In short, existing studies regarding the long-term monitoring of patients with hydrocephalus are exclusively retrospective, making it difficult to compare them both because of different methodologies for data collection and evaluation of visual function, as the analysis of longterm impact treatment of hydrocephalus in the prognosis of patients.

The inclusion of many etiologies for hydrocephalus in different studies without their express analysis as an important factor for understanding the functional visual picture of the disease and the multiple influences on the sample also represent an obstacle to comparative studies. Our work was the first to prospectively evaluate the visual acuity of children diagnosed with hydrocephalus treated surgically during the first years of life, and to correlate the result with the time and number of shunt complications.

Despite the great technological progress achieved by the ophthalmology, we are still unable to prevent changes detectable by simple visual examination of visual acuity in children with hydrocephalus. The indication of the bypass valve and treatment for the complications are still delayed measures due to prematurity, hemodynamic instability and no authorization by the family. These reasons may compromise the visual development of these children and consequently alter their motor development and their ability to social interactions, comunications and language since gestures and social behaviors are perceived by the visual response.

Vision is one of the most important senses in normal physical and cognitive development of children. The child needs to develop your vision, and until VA is fully established, around the end of the first decade of life, any obstacle to the formation of image or an eye misalignment, can lead to poor visual development, which will become irreversible if not treated on time.
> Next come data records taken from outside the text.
(** * Screenshot worker: URL pattern, render session and cache-aside gateway

    A shallow embedding of [src/index.js]: the compound URL [pattern] and the
    settings derived from a match, the [Browser] durable object ([fetch] and
    [alarm]) and the worker's default [fetch] handler.

    Strings are byte strings (the URLs handled are ASCII). The JavaScript
    numbers that reach this code are doubles of integral value: such a double
    is given by its exact value in [Z], with [NaN] and [Infinity] kept apart;
    [parseInt] rounds to the nearest double. Time stamps and the constants
    stay far below 2^53, where the arithmetic of doubles is exact.

    A handler is first modelled as running from its call to its return. It
    gives up control at each [await], where the alarm may be delivered to the
    same object: [fetch_during] is [Browser.fetch] with such deliveries. *)

From Stdlib Require Import ZArith Ascii String List Bool Lia.
From stdpp Require Import base option gmap strings pretty.

Import ListNotations.
Local Open Scope string_scope.
Local Open Scope Z_scope.

(** ** Regular expressions with the backtracking semantics of ECMAScript *)

Module Regex.

(** The constructs that occur in [pattern]. A quantifier carries its
    greediness; a capturing group carries its name. *)
Inductive regex : Type :=
| Bol                                   (* ^ *)
| Eol                                   (* $ *)
| Cls (p : ascii -> bool)               (* one character of a class *)
| Cat (r1 r2 : regex)                   (* r1 r2 *)
| Alt (r1 r2 : regex)                   (* r1|r2, left first *)
| Opt (r : regex)                       (* r? (greedy) *)
| Star (greedy : bool) (r : regex)      (* r* and r*? *)
| Grp (name : string) (r : regex).      (* (?<name>r) *)

Definition Eps : regex := Star true (Cls (fun _ => false)).
Definition Plus (r : regex) : regex := Cat r (Star true r).
Definition Chr (c : ascii) : regex := Cls (Ascii.eqb c).

Fixpoint Lit (s : string) : regex :=
  match s with
  | EmptyString => Eps
  | String c EmptyString => Chr c
  | String c s' => Cat (Chr c) (Lit s')
  end.

(** The named groups that took part in a match, latest binding first. *)
Definition captures := list (string * string).

Fixpoint lookup_group (name : string) (cs : captures) : option string :=
  match cs with
  | [] => None
  | (n, v) :: cs' => if String.eqb n name then Some v else lookup_group name cs'
  end.

Definition at_start (input rest : string) : bool :=
  Nat.eqb (String.length rest) (String.length input).

(** The text consumed between two suffixes [rest] and [rest'] of the input. *)
Definition consumed (rest rest' : string) : string :=
  String.substring 0 (String.length rest - String.length rest') rest.

Definition orelse {A} (x y : option A) : option A :=
  match x with Some _ => x | None => y end.

(** [exec r input rest cs k]: match [r] at the suffix [rest] of [input] with
    the captures [cs] so far, then continue with [k]; alternatives are tried
    in ECMAScript's order and the first overall success wins. An iteration
    of a quantifier ([?], [*], [*?]) that consumes nothing is rejected, as in
    ECMAScript, so [String.length rest] iterations of a star are always
    enough. *)
Fixpoint exec {R} (r : regex) (input rest : string) (cs : captures)
    (k : string -> captures -> option R) {struct r} : option R :=
  match r with
  | Bol => if at_start input rest then k rest cs else None
  | Eol => match rest with EmptyString => k rest cs | _ => None end
  | Cls p =>
      match rest with
      | String c rest' => if p c then k rest' cs else None
      | EmptyString => None
      end
  | Cat r1 r2 => exec r1 input rest cs (fun rest' cs' => exec r2 input rest' cs' k)
  | Alt r1 r2 => orelse (exec r1 input rest cs k) (exec r2 input rest cs k)
  | Opt r1 =>
      orelse
        (exec r1 input rest cs (fun rest' cs' =>
           if Nat.ltb (String.length rest') (String.length rest) then k rest' cs' else None))
        (k rest cs)
  | Star greedy r1 =>
      (fix loop (n : nat) (rest : string) (cs : captures) {struct n} : option R :=
         match n with
         | O => k rest cs
         | S n' =>
             let again :=
               exec r1 input rest cs (fun rest' cs' =>
                 if Nat.ltb (String.length rest') (String.length rest)
                 then loop n' rest' cs' else None) in
             if greedy then orelse again (k rest cs) else orelse (k rest cs) again
         end) (String.length rest) rest cs
  | Grp name r1 =>
      exec r1 input rest cs (fun rest' cs' => k rest' ((name, consumed rest rest') :: cs'))
  end.

(** [String.prototype.match] with a regular expression without flags: the
    leftmost start position at which the expression matches. *)
Fixpoint search (r : regex) (input rest : string) : option captures :=
  match exec r input rest [] (fun _ cs => Some cs) with
  | Some cs => Some cs
  | None =>
      match rest with
      | EmptyString => None
      | String _ rest' => search r input rest'
      end
  end.

Definition match_ (input : string) (r : regex) : option captures :=
  search r input input.

End Regex.

(** ** Character classes *)

Definition in_range (lo hi c : ascii) : bool :=
  ((nat_of_ascii lo <=? nat_of_ascii c) && (nat_of_ascii c <=? nat_of_ascii hi))%nat.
The early onset of bypass valve, effective treatment to minimize the number of complications and a program of early visual stimulation, allows the child to have greater interaction with their environment.

In summary, visual acuity was measured successfully in children with hydrocephalus by the method of sweep VEP. The time between diagnosis and need for bypass surgery and the complications after bypass are critical factors to be considered for a visual prognosis and must be in mind during the surgery planning.

5. ACKNOWLEDGEMENTS

We would like to thank Prof. Russell David Hamer for his invaluable discussions and suggestions in the whole paper. This research was supported by grants to MFC from CNPq 401153/2009-6 Ciências Humanas. MFC is CNPq research fellow.